What you will do. Repeat the lines from the line with "guard (if OverheadDefined" to the line with "bool_decide (Priority actual" in the listing below, keeping both end lines and adding nothing.

Data for this task.
==========
Fixpoint validate_each (actual expected : list Container) (allowedRequests allowedLimits : gmap string (list string))
    (alwaysPullImagesEnabled : bool) : result pod_error (list Container) :=
  match actual, expected with
  | a :: actual', e :: expected' =>
      a' <-! validate_container a e allowedRequests allowedLimits alwaysPullImagesEnabled;
      rest <-! validate_each actual' expected' allowedRequests allowedLimits alwaysPullImagesEnabled;
      Ok (a' :: rest)
  | _, _ => Ok []
  end.
Definition validateContainers (actual expected : list Container) (allowedRequests allowedLimits : gmap string (list string))
    (alwaysPullImagesEnabled : bool) : result pod_error (list Container) :=
  guard (length actual =? length expected)%nat else ContainerCountChanged;
  validate_each actual expected allowedRequests allowedLimits alwaysPullImagesEnabled.

Definition resourceListEqual (left right : ResourceList) : bool :=
  (map_len left =? map_len right) &&
  forallb (fun '(name, quantity) => match right !! name with Some other => same_quantity quantity other | None => false end)
    (entries left).

Definition validateRuntimeClass (actual expected : PodSpec) (snapshot : option RuntimeClassAdmissionSnapshot) : result pod_error PodSpec :=
  match RuntimeClassName expected with
  | None =>
      guard match snapshot with Some _ => false | None => true end && bool_decide (RuntimeClassName actual = None) &&
            bool_decide (Overhead actual = None) && bool_decide (NodeSelector actual = NodeSelector expected)
        else RuntimeClassMismatch;
      Ok actual
  | Some name =>
      match snapshot with
      | None => Err RuntimeClassMismatch
      | Some r =>
          guard bool_decide (BindingName (RuntimeObject r) = name) && bool_decide (RuntimeClassName actual = Some name)
            else RuntimeClassMismatch;
          guard negb (selector_conflict (NodeSelector expected) (SnapshotNodeSelector r)) else SelectorConflict;
          guard bool_decide (NodeSelector actual = SnapshotNodeSelector r ∪ NodeSelector expected) else SelectorMismatch;
          guard (if OverheadDefined r then resourceListEqual (default ∅ (Overhead actual)) (SnapshotOverhead r)
                 else bool_decide (Overhead actual = None)) else OverheadMismatch;
          Ok (with_scheduling (NodeSelector expected) (Overhead expected) actual)
      end
  end.

Definition validatePriority (actual expected : PodSpec) (snapshot : PriorityClassAdmissionSnapshot) : result pod_error PodSpec :=
  guard empty (PriorityClassName expected) || bool_decide (SnapshotPriorityName snapshot = PriorityClassName expected)
    else PriorityMismatch;
  guard bool_decide (PriorityClassName actual = SnapshotPriorityName snapshot) &&
        bool_decide (Priority actual = Some (SnapshotPriorityValue snapshot)) &&
        bool_decide (PreemptionPolicy actual = SnapshotPreemption snapshot) else PriorityMismatch;
  Ok (with_priority (PriorityClassName expected) (Priority expected) (PreemptionPolicy expected) actual).

Definition no_execute (key : string) (seconds : Z) : Toleration :=
  {| TolKey := key; TolOperator := TolerationOpExists; TolValue := EmptyString; TolEffect := TaintEffectNoExecute;
     TolerationSeconds := Some seconds |}.
Definition append_default (candidate : list Toleration) (key : string) (seconds : Z) : list Toleration :=
  if toleratesNoExecuteKey candidate key then candidate else candidate ++ [no_execute key seconds].

(** The tolerations admission leaves: the default ones, the extended-resource
    ones, then those of the RuntimeClass merged in. *)
Definition admitted_tolerations (expected : list Toleration) (snapshot : PodAdmissionSnapshot) (extended : list Toleration)
    : list Toleration :=
  let o := SnapshotOptions snapshot in
  let runtimeTolerations := match SnapshotRuntime snapshot with Some r => SnapshotTolerations r | None => [] end in
  let candidate :=
    if DefaultTolerationsEnabled o then
      append_default (append_default expected "node.kubernetes.io/not-ready" (DefaultNotReadyTolerationSeconds o))
        "node.kubernetes.io/unreachable" (DefaultUnreachableTolerationSeconds o)
    else expected in
  let candidate := if ExtendedResourceTolerationEnabled o then foldl addOrUpdateToleration candidate extended else candidate in
  mergeTolerations candidate runtimeTolerations.
Definition validateTolerations (actual expected : PodSpec) (snapshot : PodAdmissionSnapshot) (extended : list Toleration)
    : result pod_error PodSpec :=
  guard bool_decide (Tolerations actual = admitted_tolerations (Tolerations expected) snapshot extended) else TolerationsMismatch;
  Ok (with_tolerations (Tolerations expected) actual).

(** A Pod of the spec alone, defaulted. *)
Definition defaulted (spec : PodSpec) : PodSpec := (scheme_default (new_meta EmptyString EmptyString ∅ []) spec).2.

(** The checks on the two defaulted specs, in their order. *)
Definition check_envelope (snapshot : PodAdmissionSnapshot) (expected actual : PodSpec) : result pod_error unit :=
  let extendedTolerations := extendedResourceTolerations (Containers actual) (InitContainers actual) in
  actual <-! validateServiceAccount actual expected snapshot;
  let '(allowedRequests, allowedLimits) := allowedLimitRangeDefaults (LimitRanges snapshot) in
  let always := AlwaysPullImagesEnabled (SnapshotOptions snapshot) in
  containers <-! validateContainers (Containers actual) (Containers expected) allowedRequests allowedLimits always;
  initContainers <-! validateContainers (InitContainers actual) (InitContainers expected) allowedRequests allowedLimits always;
  let actual := with_containers containers initContainers actual in
  actual <-! validateRuntimeClass actual expected (SnapshotRuntime snapshot);
  actual <-! validatePriority actual expected (SnapshotPriority snapshot);
  actual <-! validateTolerations actual expected snapshot extendedTolerations;
  guard semantic_pod_spec (with_node (NodeName expected) actual) expected else SpecMismatch;
  Ok tt.

Definition ValidatePodSpec (actualSpec : PodSpec) (template : PodTemplateSpec) (snapshot : option PodAdmissionSnapshot)
    : result pod_error unit :=
  _ <-! ValidateSnapshot snapshot;
  match snapshot with
  | None => Err SnapshotMissing
  | Some snapshot =>
      guard bool_decide (DigestTemplate template = TemplateDigest snapshot) else TemplateMismatch;
      check_envelope snapshot (defaulted (TemplateSpec template)) (defaulted actualSpec)
  end.
End PodIntent.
==========
Solution below.
          guard (if OverheadDefined r then resourceListEqual (default ∅ (Overhead actual)) (SnapshotOverhead r)
                 else bool_decide (Overhead actual = None)) else OverheadMismatch;
          Ok (with_scheduling (NodeSelector expected) (Overhead expected) actual)
      end
  end.

Definition validatePriority (actual expected : PodSpec) (snapshot : PriorityClassAdmissionSnapshot) : result pod_error PodSpec :=
  guard empty (PriorityClassName expected) || bool_decide (SnapshotPriorityName snapshot = PriorityClassName expected)
    else PriorityMismatch;
  guard bool_decide (PriorityClassName actual = SnapshotPriorityName snapshot) &&
        bool_decide (Priority actual = Some (SnapshotPriorityValue snapshot)) &&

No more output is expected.